Należy jednak zwrócić uwagę na to, iż jakiekolwiek zmiany w przygotowanym przez KNF opracowaniu w znaczący sposób mają przełożenie na obecną politykę banków w zakresie kredytowania. To z kolei odczuwają bezpośrednio potencjalni klienci. Rekomendacja S reguluje kwestie związane z obliczaniem zdolności kredytowej, starając się minimalizować ryzyko banku. Każda osoba ubiegająca się o kredyt musi wykazać się odpowiednią zdolnością do spłaty zaciągniętego zobowiązania.

Szczegółowe kryteria oceny możliwości finansowych klienta w tej kwestii zawierają właśnie zapisy rekomendacji. W obecnej chwili modelowy okres, dla którego obliczana jest zdolność kredytowa wynosi 25 lat. Część banków posiada w ofercie kredyty na dłuższy okres czasu, jednak do obliczania zdolności kredytobiorcy musi zastosować 25-letni okres spłaty. Rekomendacja określa również maksymalny stosunek miesięcznych dochodów do wysokości raty. Rata kredytu nie powinna być wyższa niż 42% miesięcznego wynagrodzenia.

Dokument reguluje również opcje wyboru kredytu w walucie. W obecnej sytuacji zobowiązanie może zostać zaciągnięte tylko w walucie, w której kredytobiorca pobiera dochód. W przypadku większości osób zatrudnionych w Polsce tą walutą będzie polski złoty. W obliczu ostatnich perturbacji na rynku walutowym oraz gwałtownych zmian kursu franka szwajcarskiego można stwierdzić, że taka regulacja na polskim rynku finansowym jest najwidoczniej potrzebna. Gdyby obecne regulacje zostały wprowadzone wiele lat temu, dzisiejsze problemy osób posiadających kredyt we frankach szwajcarskich najprawdopodobniej nie miałyby miejsca.

Według zapisów rekomendacji S bank jest zobowiązany do systematycznego analizowania wpływu zmian stopy procentowej oraz kursów walut na ryzyko kredytowe ponoszone przez bank. Głównym efektem funkcjonowania rekomendacji jest mniejsza liczba niespłacanych kredytów w terminie oraz ograniczenie praktyki zadłużania się ponad faktyczne możliwości finansowe.

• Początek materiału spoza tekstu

(** The values come back, and nothing is left over. *)
Lemma deserialize_reads v : typed v -> NetParser.reads deserialize (serialize v) v [].
Proof.
  intros []. rewrite serialize_flat. unfold deserialize.
  eapply NetParser.reads_bind; [by apply NetUnparser.reads_u8|].
  eapply NetParser.reads_bind; [by apply NetUnparser.reads_u32|].
  eapply NetParser.reads_bind; [by apply NetUnparser.reads_u16|].
  eapply NetParser.reads_bind; [by apply NetUnparser.reads_u8|].
  eapply NetParser.reads_bind; [by apply NetUnparser.reads_u32|].
  destruct v. apply NetParser.reads_ret.
Qed.

(** The example is right for all values, not only for its own. *)
Theorem parser_example_ok (v : values) (Hv : typed v) : parser_example v = Ok tt.
Proof.
  unfold parser_example.
  destruct (deserialize_reads v Hv (NetParser.make (Buffer.of_string (serialize v)))) as (p & -> & _).
  - apply Buffer.buffer_of_string_wf. rewrite serialize_flat, !length_app, !NetUnparser.length_be. cbn. lia.
  - done.
  - unfold NetParser.input. cbn. apply Buffer.str_of_string.
  - cbn. by rewrite !Z.eqb_refl.
Qed.

Corollary parser_dt_passes : parser_dt = Ok (Exit EXIT_SUCCESS).
Proof. unfold parser_dt. rewrite parser_example_ok by (split; cbn; lia). done. Qed.

End ParserExample.

(** ** address_example_1.cc, address_example_2.cc and address_example_3.cc *)
Module AddressExample.
Section AddressExample.
Context (little : bool) `{Resolver}.

Definition address_example : res unit :=
  google_webserver ← RawAddress.of_host "www.google.com" "https";
  a_dns_server ← RawAddress.of_ip "18.71.0.151" 53;
  a_dns_server_numeric ← RawAddress.ipv4_numeric little a_dns_server;
  port ← RawAddress.port google_webserver;
  if negb (port =? 443) || negb (a_dns_server_numeric =? 0x12470097) then Throw runtime_error else Ok tt.

Definition address_dt : res run := test_main address_example.

End AddressExample.

(** The outcome depends on the name service alone: the test fails when the name cannot
    be resolved, and else tells whether https is port 443. *)
Theorem address_dt_outcome (little : bool) (R : Resolver) (ntop : Z -> string)
  (HL : RawAddress.lawful little R ntop) (Hdns : ntop 0x12470097 = "18.71.0.151"%string) :
  let answer := getaddrinfo "www.google.com" "https" AI_ALL RawAddress.AF_INET in
  (answer.1 <> 0 /\ address_dt little = Ok (Exit EXIT_FAILURE)) \/
  exists web pad, Address.wf web /\ answer = (0, Some (RawAddress.image little web pad, sizeof_sockaddr_in)) /\
    address_dt little = Ok (Exit (if Address.port web =? 443 then EXIT_SUCCESS else EXIT_FAILURE)).
Proof.
  intros answer. unfold address_dt, address_example, RawAddress.of_host, RawAddress.of_names.
  change (c_str "www.google.com") with "www.google.com"%string. change (c_str "https") with "https"%string.
  fold answer. destruct answer as [code found] eqn:E. destruct (Z.eqb_spec code 0) as [-> | Hcode]; [right|by left].
  destruct (RawAddress.law_family _ _ _ HL _ _ _ _ E) as (web & pad & Hweb & Hpad & ->).
  exists web, pad. split; [done|]. split; [done|].
  destruct (RawAddress.of_sockaddr_image little web pad Hpad) as (a & Ea & Ha).
  set (dns := Address.mk 0x12470097 53). assert (Hwf : Address.wf dns) by (split; cbn; lia).
  destruct (RawAddress.of_ip_stands little R ntop HL dns Hwf) as (d & pad' & Ed & Hd).
  cbn [Address.ipv4_numeric Address.port dns] in Ed. rewrite Hdns in Ed.
  cbn [negb]. rewrite Ea. cbn [mbind res_bind]. rewrite Ed. cbn [mbind res_bind].
  rewrite (RawAddress.stands_numeric little pad' d dns Hwf Hd). cbn [mbind res_bind].
  unfold RawAddress.port. rewrite (RawAddress.stands_ip_port little R ntop HL pad a web Hweb Ha). cbn.
  by destruct (_ =? 443).
Qed.

(** A name service that knows numbers only takes https for port zero. *)
Example address_dt_fails : address_dt true (H := RawAddress.Numeric.demo_resolver) = Ok (Exit EXIT_FAILURE).
Proof. vm_compute. reflexivity. Qed.

End AddressExample.

(** ** socket_example_1.cc, socket_example_2.cc and socket_example_3.cc *)
Module SocketExample.
Section SocketExample.
Context {K : Type} `{Kernel K} `{Address.Netdb}.
#[local] Abbreviation world := (world K).

Definition hi_there : bytes := chars "hi there".
Definition hi_yourself : bytes := chars "hi yourself".

(** [((std::random_device()()) % 50000) + 1025], for a number of the random device. *)
Definition portnum (random : Z) : Z := u16 (u32 (u32 random mod 50000 + 1025)).

Definition expect (recvd recvd2 : bytes) : io world unit :=
  if negb (bool_decide (recvd = hi_there)) || negb (bool_decide (recvd2 = hi_yourself))
  then throw runtime_error else mret tt.

(** Two UDP sockets.  The locals die in the reverse order of their declarations. *)
Definition socket_example_1 (random : Z) : io world unit :=
  let portnum := portnum random in
  sock1 ← UDPSocket.make;
  address ← of_res (Address.of_string "127.0.0.1" portnum);
  _ ← Socket.bind address sock1;
  sock2 ← UDPSocket.make;
  address ← of_res (Address.of_string "127.0.0.1" portnum);
  _ ← UDPSocket.sendto address (BufferViewList.of_string hi_there) sock2;
  recvd ← UDPSocket.recv UDPSocket.default_mtu sock1;
  _ ← Socket.connect (UDPSocket.source_address recvd) sock1;
  _ ← UDPSocket.send (BufferViewList.of_string hi_yourself) sock1;
  recvd2 ← UDPSocket.recv UDPSocket.default_mtu sock2;
  _ ← expect (UDPSocket.payload recvd) (UDPSocket.payload recvd2);
  _ ← FileDescriptor.destroy sock2;
  FileDescriptor.destroy sock1.

(** Two TCP sockets, one of them listening. *)
Definition socket_example_2 (random : Z) : io world unit :=
  let portnum := portnum random in
  sock1 ← TCPSocket.make;
  address ← of_res (Address.of_string "127.0.0.1" portnum);
  _ ← Socket.bind address sock1;
  _ ← TCPSocket.listen 1 sock1;
  sock2 ← TCPSocket.make;
  address ← of_res (Address.of_string "127.0.0.1" portnum);
  _ ← Socket.connect address sock2;
  sock3 ← TCPSocket.accept sock1;
  _ ← FileDescriptor.write_string hi_there true sock3;
  recvd ← FileDescriptor.read FileDescriptor.no_limit sock2;
  _ ← FileDescriptor.write_string hi_yourself true sock2;
  recvd2 ← FileDescriptor.read FileDescriptor.no_limit sock3;
  _ ← FileDescriptor.close sock1;
  _ ← FileDescriptor.close sock2;
  _ ← Socket.shutdown SHUT_RDWR sock3;
  _ ← expect recvd recvd2;
  _ ← FileDescriptor.destroy sock3;
  _ ← FileDescriptor.destroy sock2;
  FileDescriptor.destroy sock1.

(** A pair of local sockets. *)
Definition socket_example_3 : io world unit :=
  '(a, fds) ← syscall_out (k_socketpair SOCK_STREAM);
  _ ← of_res (SystemCall a 0);
  h1 ← FileDescriptor.make fds.1;
  pipe1 ← LocalStreamSocket.of_fd h1;
  h2 ← FileDescriptor.make fds.2;
  pipe2 ← LocalStreamSocket.of_fd h2;
  _ ← FileDescriptor.write_string hi_there true pipe1;
  recvd ← FileDescriptor.read FileDescriptor.no_limit pipe2;
  _ ← FileDescriptor.write_string hi_yourself true pipe2;
  recvd2 ← FileDescriptor.read FileDescriptor.no_limit pipe1;
  _ ← expect recvd recvd2;
  _ ← FileDescriptor.destroy pipe2;
  FileDescriptor.destroy pipe1.

Definition socket_dt (random : nat -> Z) (w : world) : res run :=
  test_main (
    '(_, w) ← socket_example_1 (random 0%nat) w;
    '(_, w) ← socket_example_2 (random 1%nat) w;
    '(_, _) ← socket_example_3 w;
    Ok tt).

(** The number fits in sixteen bits and is never a privileged port. *)
Lemma portnum_range random : 1025 <= portnum random <= 51024.
Proof.
  unfold portnum. pose proof (Z.mod_pos_bound (u32 random) 50000 ltac:(lia)).
  rewrite u32_small by lia. rewrite u16_small by lia. lia.
Qed.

W praktyce, zalecenia KNF najczęściej ograniczają grupę osób, która jest w stanie ubiegać się o kredyt hipoteczny. Ideą działania rekomendacji jest wyselekcjonowanie tylko stabilnych kredytobiorców. Przykładowo, od początku 2015 r. Komisja Nadzoru Finansowego zaleca bankom kredytowanie nie więcej niż 90% wartości nieruchomości mieszkaniowych. Dla  wielu klientów oznacza to konieczność zgromadzenia dodatkowych oszczędności w wysokości 10% ceny sprzedaży nowego mieszkania.

W przypadku lokalu mieszkalnego o wartości 400 tys. zł, klienci powinni dysponować wkładem w wysokości 40 tys. zł. Według specjalistów z branży nowe wymagania dotyczące wysokości wkładu własnego mogą w pewnym stopniu wyhamować popyt na rynku kredytowym. Z obserwacji wprowadzanych na rynku ofert kredytowych można zauważyć, że banki dostosowały się już do nowych ustaleń – pisze Filip Jurczak z portalu TargiMieszkaniowe.net.

Warto zwrócić uwagę, że atrakcyjność oferty wzrasta proporcjonalnie do wysokości wkładu. Najbardziej opłaca się więc obecnie wziąć kredyt z możliwie większym wkładem własnym, ponieważ wówczas można liczyć na niższy poziom marży. W przypadku, gdy klient dysponuje w opinii banku zbyt niskim wkładem musi wykupić polisę ubezpieczeniową, która zabezpieczy niższy poziom zainwestowanych środków. Rekomendacja S może blokować część planów związanych z wykorzystaniem oferty kredytowej, jednak dzięki temu w skuteczny sposób ograniczone zostaje nadmierne zadłużanie się klientów na tym rynku.